(** C38. Restoring a table when, for every local shard, the checkpoint file
    is there and holds records that can be read, its delta log holds nothing,
    and the shard's table has free buckets for all the records
    ([restorable]): every local shard gets the rows of its checkpoint file over
    those it has, every delta table of a remote shard is emptied, and the
    ownership of the shards is unchanged.  The conditions are needed: replaying
    a logged update into a state table is undefined ([delta_log_undefined]),
    and [put] of a new key into a full table overwrites a row. *)
Theorem table_restored owners w (tb : table) :
  GlobalTable.wf owners w tb -> n = Z.of_nat (length (GlobalTable.partitions_ tb)) ->
  (forall i p, GlobalTable.partitions_ tb !! i = Some p -> restorable i p) ->
  exists ps, Restore.restore (W := W) fuel f d tb = Ok (GlobalTable.set_partitions tb ps) /\
    Forall2 (fun ip p' => restored ip.1 ip.2 p') (imap pair (GlobalTable.partitions_ tb)) ps.
Proof.
  intros Hwf Hn Hres. unfold Restore.restore. rewrite <- Hn.
  destruct (for_each_inv (Restore.restore_shard (W := W) fuel f d) (fun pre tb' => exists ps, tb' = GlobalTable.set_partitions tb ps /\
    length ps = length (GlobalTable.partitions_ tb) /\
    forall i p p', GlobalTable.partitions_ tb !! i = Some p -> ps !! i = Some p' ->
      if decide (i < length pre)%nat then restored i p p' else p' = p) (seqZ 0 n) tb) as (tb' & E & ps & -> & Hlen & Hall).
  - exists (GlobalTable.partitions_ tb). split_and!; [by destruct tb|done|]. intros i p p' Hp Hp'. cbn. congruence.
  - intros pre z todo ? Hs (ps & -> & Hlen & Hall).
    pose proof (f_equal (fun l => l !! length pre) Hs) as Hz. cbv beta in Hz.
    rewrite list_lookup_middle in Hz by done. apply lookup_seqZ in Hz as [-> Hlt]. rewrite Z.add_0_l.
    destruct (lookup_lt_is_Some_2 (GlobalTable.partitions_ tb) (length pre)) as [p Hp]; [lia|].
    destruct (lookup_lt_is_Some_2 ps (length pre)) as [q Hq]; [lia|].
    pose proof (Hall _ p q Hp Hq) as Hpq. rewrite decide_False in Hpq by lia. subst q.
    destruct (shard_restored owners w tb ps (length pre) p Hwf Hn Hlen Hp Hq (Hres _ _ Hp)) as (p' & -> & Hr).
    eexists. split; [done|]. eexists. split; [done|]. split; [by rewrite length_insert|].
    intros i q q' Hq1 Hq2. rewrite length_app, Nat.add_1_r.
    apply list_lookup_insert_Some in Hq2 as [(<- & <- & _)|[Hne Hq2]].
    + rewrite decide_True by lia. by replace q with p by congruence.
    + specialize (Hall i q q' Hq1 Hq2). destruct (decide (i < length pre)%nat);
        [rewrite decide_True by lia|rewrite decide_False by lia]; done.
  - exists ps. split; [done|]. apply Forall2_same_length_lookup_2; [by rewrite length_imap|].
    intros i ip p' Hip Hp'. rewrite list_lookup_imap in Hip. apply fmap_Some in Hip as (p & Hp & ->).
    specialize (Hall i p p' Hp Hp'). rewrite decide_True in Hall; [done|]. rewrite length_seqZ. apply lookup_lt_Some in Hp. lia.
Qed.
End TableRestored.

(** ** The newest checkpoint *)
Module Newest.
Import Finished.
Section Newest.
Context {Args : Type}.
Variable info_bytes : CheckpointInfo -> cstr.
Variable info_parse : cstr -> option CheckpointInfo.
Variable args_bytes : Args -> cstr.
Variable args_parse : cstr -> option Args.
(** What the master saves, to plain files; the messages parse to themselves
    and are shorter than 2 GB. *)
Variables (info : CheckpointInfo) (params cp_vars : Args).
Hypothesis info_roundtrip : info_parse (info_bytes info) = Some info.
Hypothesis params_roundtrip : args_parse (args_bytes params) = Some params.
Hypothesis vars_roundtrip : args_parse (args_bytes cp_vars) = Some cp_vars.
Hypothesis messages_short : Forall (chunk_ok (W := LocalFile.t) (R := LocalFile.t)) [info_bytes info; args_bytes params; args_bytes cp_vars].

Lemma strip_prefix_app p s : strip_prefix p (p ++ s) = Some s.
Proof. unfold strip_prefix. by rewrite take_app_length, decide_True, drop_app_length. Qed.
Lemma take_while_app f s c t : Forall (fun c => f c = true) s -> f c = false -> take_while f (s ++ c :: t) = s.
Proof. induction 1 as [|x s Hx _ IH]; intros Hc; cbn; [by rewrite Hc|]. rewrite Hx. f_equal. auto. Qed.
Lemma take_while_all f s : Forall (fun c => f c = true) s -> take_while f s = s.
Proof. induction 1 as [|x s Hx _ IH]; [done|]. cbn. by rewrite Hx, IH. Qed.

Lemma digit_not_space c : isdigit c = true -> isspace c = false /\ c <> "-"%char /\ c <> "+"%char /\ c <> "/"%char /\ c <> "."%char.
Proof.
  intros Hc%isdigit_range. unfold isspace. split; [|split_and!; intros ->; by vm_compute in Hc; destruct Hc].
  destruct (Z.eqb_spec (uchar c) 32); [lia|]. destruct (Z.leb_spec (uchar c) 13); [lia|]. apply andb_false_r.
Qed.

(** An epoch of at most five digits is read back from the name of its mark. *)
Lemma scan_finished dir e : 0 <= e < 10 ^ 5 -> scan_epoch dir (finished_path dir e) = Some e.
Proof.
  intros He. destruct (show_05d_spec e He) as (Hl & Hd & Hp).
  unfold scan_epoch, finished_path, Restore.epoch_path. rewrite <- !app_assoc, (app_assoc dir), strip_prefix_app. cbn [mbind option_bind].
  destruct (show_05d e) as [|c s] eqn:E; [done|]. pose proof Hd as Hds. apply Forall_cons in Hd as [Hc Hd].
  destruct (digit_not_space c Hc) as (H1 & H2 & H3 & _). cbn [app drop_while]. rewrite H1. cbn [head].
  rewrite !bool_decide_false by congruence. cbn [orb].
  change (c :: s ++ lit "/checkpoint.finished") with ((c :: s) ++ lit "/checkpoint.finished").
  rewrite take_app_le by lia. rewrite take_ge by lia. rewrite take_while_all by done.
  rewrite decide_False by done. by rewrite Hp.
Qed.
Lemma matches_finished_path dir e : 0 <= e < 10 ^ 5 -> matches_finished dir (finished_path dir e) = true.
Proof.
  intros He. destruct (show_05d_spec e He) as (_ & Hd & _).
  unfold matches_finished, finished_path, Restore.epoch_path.
  change (lit "/epoch_") with (lit "/" ++ lit "epoch_"). rewrite <- !app_assoc, (app_assoc dir), strip_prefix_app.
  assert (find_char "/" (lit "epoch_" ++ show_05d e ++ lit "/checkpoint.finished") = Some (6 + length (show_05d e))%nat) as Ef.
  { assert (find_char "/" (show_05d e ++ lit "/checkpoint.finished") = Some (length (show_05d e))) as Es.
    { induction Hd as [|c s Hc _ IH]; [done|]. cbn [app find_char length].
      rewrite decide_False by (by apply digit_not_space). by rewrite IH. }
    revert Es. generalize (show_05d e ++ lit "/checkpoint.finished") as u. intros u Es.
    cbn [lit String.list_ascii_of_string app find_char]. repeat (rewrite decide_False by done). by rewrite Es. }
  rewrite Ef. apply andb_true_iff. split; [|done]. apply bool_decide_eq_true.
  rewrite <- drop_drop. change 6%nat with (length (lit "epoch_")). by rewrite !drop_app_length.
Qed.
Lemma finished_path_le dir e e' : 0 <= e < 10 ^ 5 -> 0 <= e' < 10 ^ 5 ->
  bytes_le (finished_path dir e) (finished_path dir e') -> e <= e'.
Proof.
  intros He He'. destruct (show_05d_spec e He) as (Hl & Hd & Hp). destruct (show_05d_spec e' He') as (Hl' & Hd' & Hp').
  unfold bytes_le, finished_path, Restore.epoch_path. rewrite <- !app_assoc, !bytes_leb_app. intros Hle.
  destruct (Z.le_gt_cases e e') as [|Hgt]; [done|exfalso]. revert Hle. apply not_true_iff_false.
  assert (bytes_leb (show_05d e) (show_05d e') = false) as Hb.
  { rewrite bytes_leb_digits by congruence. rewrite Hp, Hp'. by apply Z.leb_gt. }
  revert Hb. generalize (lit "/checkpoint.finished"). intros u. assert (length (show_05d e) = length (show_05d e')) as Hll by congruence.
  clear - Hll. revert Hll. generalize (show_05d e') as t. induction (show_05d e) as [|a s IH]; intros [|b t] Hll; try done.
  cbn [app bytes_leb]. destruct (uchar a =? uchar b); [|done]. by apply IH; injection Hll.
Qed.

Lemma mark_written path d :
  exists d' bytes, (rf ← RecordFile.write info_bytes LocalFile.open_w info;
                    rf ← RecordFile.write args_bytes rf params;
                    rf ← RecordFile.write args_bytes rf cp_vars;
                    LocalTable.close_file path rf d) = Ok d' /\
    d' = <[path := bytes]> (delete (Closing.tmp_path path) d) /\
    readable (W := LocalFile.t) (LocalFile.open_r bytes) (mjoin (chunk_bytes <$> [info_bytes info; args_bytes params; args_bytes cp_vars])).
Proof.
  assert (written (R := LocalFile.t) LocalFile.open_w []) as H0 by done. unfold RecordFile.write.
  pose proof messages_short as Hok. rewrite !Forall_cons in Hok. destruct Hok as (Ok1 & Ok2 & Ok3 & _).
  destruct (writeChunk_spec _ _ (info_bytes info) H0 Ok1) as (w1 & -> & H1). run.
  destruct (writeChunk_spec _ _ (args_bytes params) H1 Ok2) as (w2 & -> & H2). run.
  destruct (writeChunk_spec _ _ (args_bytes cp_vars) H2 Ok3) as (w3 & -> & H3). run.
  destruct (close_open w3 _ H3) as (bytes & r & Ec & Eo & Hr). unfold LocalTable.close_file. rewrite Ec. run.
  eexists _, bytes. split; [done|]. split; [done|]. injection Eo as ->. rewrite !fmap_cons, !mjoin_cons.
  cbn [fmap list_fmap mjoin list_join]. by rewrite app_nil_r; rewrite <- !app_assoc in Hr.
Qed.
Lemma read_message {M} (parse : cstr -> option M) bytes m (r : LocalFile.t) rest :
  parse bytes = Some m -> chunk_ok (W := LocalFile.t) (R := LocalFile.t) bytes -> readable (W := LocalFile.t) r (chunk_bytes bytes ++ rest) ->
  exists r', RecordFile.read parse r = Ok (r', Some m) /\ readable (W := LocalFile.t) r' rest.
Proof.
  intros Hp Hb Hr. destruct (readChunk_spec r bytes rest Hb Hr) as (r' & E & Hr'). unfold RecordFile.read.
  rewrite E. run. rewrite Hp. by exists r'.
Qed.
Lemma newest_match dir d path :
  matches_finished dir path = true -> is_Some (d !! path) ->
  (forall p, matches_finished dir p = true -> is_Some (d !! p) -> bytes_le path p -> p = path) ->
  last (MatchingFilenames dir d) = Some path.
Proof.
  intros Hm [b Hb] Hmax. unfold MatchingFilenames.
  set (l := filter (fun p => matches_finished dir p = true) (map_to_list d).*1).
  assert (forall p, p ∈ l -> matches_finished dir p = true /\ is_Some (d !! p)) as Hl.
  { intros p [Hp Hin]%list_elem_of_filter. split; [done|]. apply list_elem_of_fmap in Hin as ([q c] & -> & Hin).
    apply elem_of_map_to_list in Hin. by exists c. }
  assert (path ∈ merge_sort bytes_le l) as Hin.
  { rewrite merge_sort_Permutation. apply list_elem_of_filter. split; [done|]. apply list_elem_of_fmap. exists (path, b).
    split; [done|]. by apply elem_of_map_to_list. }
  destruct (last (merge_sort bytes_le l)) as [m|] eqn:E; [|by apply last_None in E; rewrite E in Hin; apply not_elem_of_nil in Hin].
  pose proof (last_Some_elem_of _ _ E) as Hmin. rewrite merge_sort_Permutation in Hmin. destruct (Hl m Hmin) as [Hmm Hms].
  f_equal. destruct (sorted_last (merge_sort bytes_le l) m path) as [|Hle]; [apply StronglySorted_merge_sort; apply _|done..|].
  by apply Hmax.
Qed.

(** C39. The newest finished checkpoint is found: after the master has marked a
    checkpoint as finished, with an epoch of at most five digits that no other
    mark exceeds, restoring assigns the shards, takes that epoch, and reads
    back the epochs, the parameters and the variables that were saved.  The
    directory is a plain name: without the characters that [glob] expands and
    without [%], which [sscanf] would interpret. *)
Theorem newest_restored dir d tables dead m m1 ms :
  let e := checkpoint_epoch info in
  0 <= e < 10 ^ 5 ->
  (forall p, matches_finished dir p = true -> is_Some (d !! p) ->
     exists e', p = finished_path dir e' /\ 0 <= e' < 10 ^ 5 /\ e' <= e) ->
  ensure_assigned tables dead m = Ok (m1, ms) ->
  exists d', write_finished info_bytes args_bytes dir info params cp_vars d = Ok d' /\
    restore info_parse args_parse tables dead true dir d' m =
      Ok (with_kernel_epoch m1 (kernel_epoch info), ms, Some (Restored e e params cp_vars)).
Proof.
  intros e He Hall Hm. unfold write_finished. fold e.
  destruct (mark_written (finished_path dir e) (LocalTable.open_file (finished_path dir e) d))
    as (d' & bytes & -> & Ed & Hr). exists d'. split; [done|].
  unfold restore. cbn [negb]. rewrite Hm. run. rewrite (newest_match dir d' (finished_path dir e)).
  - rewrite scan_finished by done. cbn [CHECK_some]. run. unfold LocalTable.open_existing. rewrite Ed, lookup_insert_eq. run.
    rewrite !fmap_cons, !mjoin_cons in Hr. cbn [fr_open LocalFile_ops]. run.
    rewrite !Forall_cons in messages_short. destruct messages_short as (S1 & S2 & S3 & _).
    destruct (read_message info_parse _ info _ _ info_roundtrip S1 Hr) as (r1 & -> & H1). run. cbn [CHECK_some]. run.
    destruct (read_message args_parse _ params _ _ params_roundtrip S2 H1) as (r2 & -> & H2). run. cbn [CHECK_some]. run.
    destruct (read_message args_parse _ cp_vars _ _ vars_roundtrip S3 H2) as (r3 & -> & H3). run. cbn [CHECK_some]. by run.
  - by apply matches_finished_path.
  - rewrite Ed, lookup_insert_eq. by eexists.
  - intros p Hmt Hs Hle. destruct (decide (p = finished_path dir e)) as [|Hne]; [done|].
    rewrite Ed, lookup_insert_ne in Hs by done.
    destruct (Hall p Hmt) as (e' & -> & He' & Hee).
    + destruct Hs as [b Hb]. apply lookup_delete_Some in Hb as [Hnt Hb]. unfold LocalTable.open_file in Hb.
      rewrite lookup_insert_ne in Hb by done. by exists b.
    + pose proof (finished_path_le dir e e' He He' Hle). f_equal. lia.
Qed.
End Newest.
End Newest.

------------------------------------------------

# WHAT TO DO
All that is needed is the exact run of lines above from the line containing "assert (path ∈" through the line containing "rewrite !Forall_cons in messages_short.", both of them included.

# RESPONSE
  assert (path ∈ merge_sort bytes_le l) as Hin.
  { rewrite merge_sort_Permutation. apply list_elem_of_filter. split; [done|]. apply list_elem_of_fmap. exists (path, b).
    split; [done|]. by apply elem_of_map_to_list. }
  destruct (last (merge_sort bytes_le l)) as [m|] eqn:E; [|by apply last_None in E; rewrite E in Hin; apply not_elem_of_nil in Hin].
  pose proof (last_Some_elem_of _ _ E) as Hmin. rewrite merge_sort_Permutation in Hmin. destruct (Hl m Hmin) as [Hmm Hms].
  f_equal. destruct (sorted_last (merge_sort bytes_le l) m path) as [|Hle]; [apply StronglySorted_merge_sort; apply _|done..|].
  by apply Hmax.
Qed.

(** C39. The newest finished checkpoint is found: after the master has marked a
    checkpoint as finished, with an epoch of at most five digits that no other
    mark exceeds, restoring assigns the shards, takes that epoch, and reads
    back the epochs, the parameters and the variables that were saved.  The
    directory is a plain name: without the characters that [glob] expands and
    without [%], which [sscanf] would interpret. *)
Theorem newest_restored dir d tables dead m m1 ms :
  let e := checkpoint_epoch info in
  0 <= e < 10 ^ 5 ->
  (forall p, matches_finished dir p = true -> is_Some (d !! p) ->
     exists e', p = finished_path dir e' /\ 0 <= e' < 10 ^ 5 /\ e' <= e) ->
  ensure_assigned tables dead m = Ok (m1, ms) ->
  exists d', write_finished info_bytes args_bytes dir info params cp_vars d = Ok d' /\
    restore info_parse args_parse tables dead true dir d' m =
      Ok (with_kernel_epoch m1 (kernel_epoch info), ms, Some (Restored e e params cp_vars)).
Proof.
  intros e He Hall Hm. unfold write_finished. fold e.
  destruct (mark_written (finished_path dir e) (LocalTable.open_file (finished_path dir e) d))
    as (d' & bytes & -> & Ed & Hr). exists d'. split; [done|].
  unfold restore. cbn [negb]. rewrite Hm. run. rewrite (newest_match dir d' (finished_path dir e)).
  - rewrite scan_finished by done. cbn [CHECK_some]. run. unfold LocalTable.open_existing. rewrite Ed, lookup_insert_eq. run.
    rewrite !fmap_cons, !mjoin_cons in Hr. cbn [fr_open LocalFile_ops]. run.
    rewrite !Forall_cons in messages_short. destruct messages_short as (S1 & S2 & S3 & _).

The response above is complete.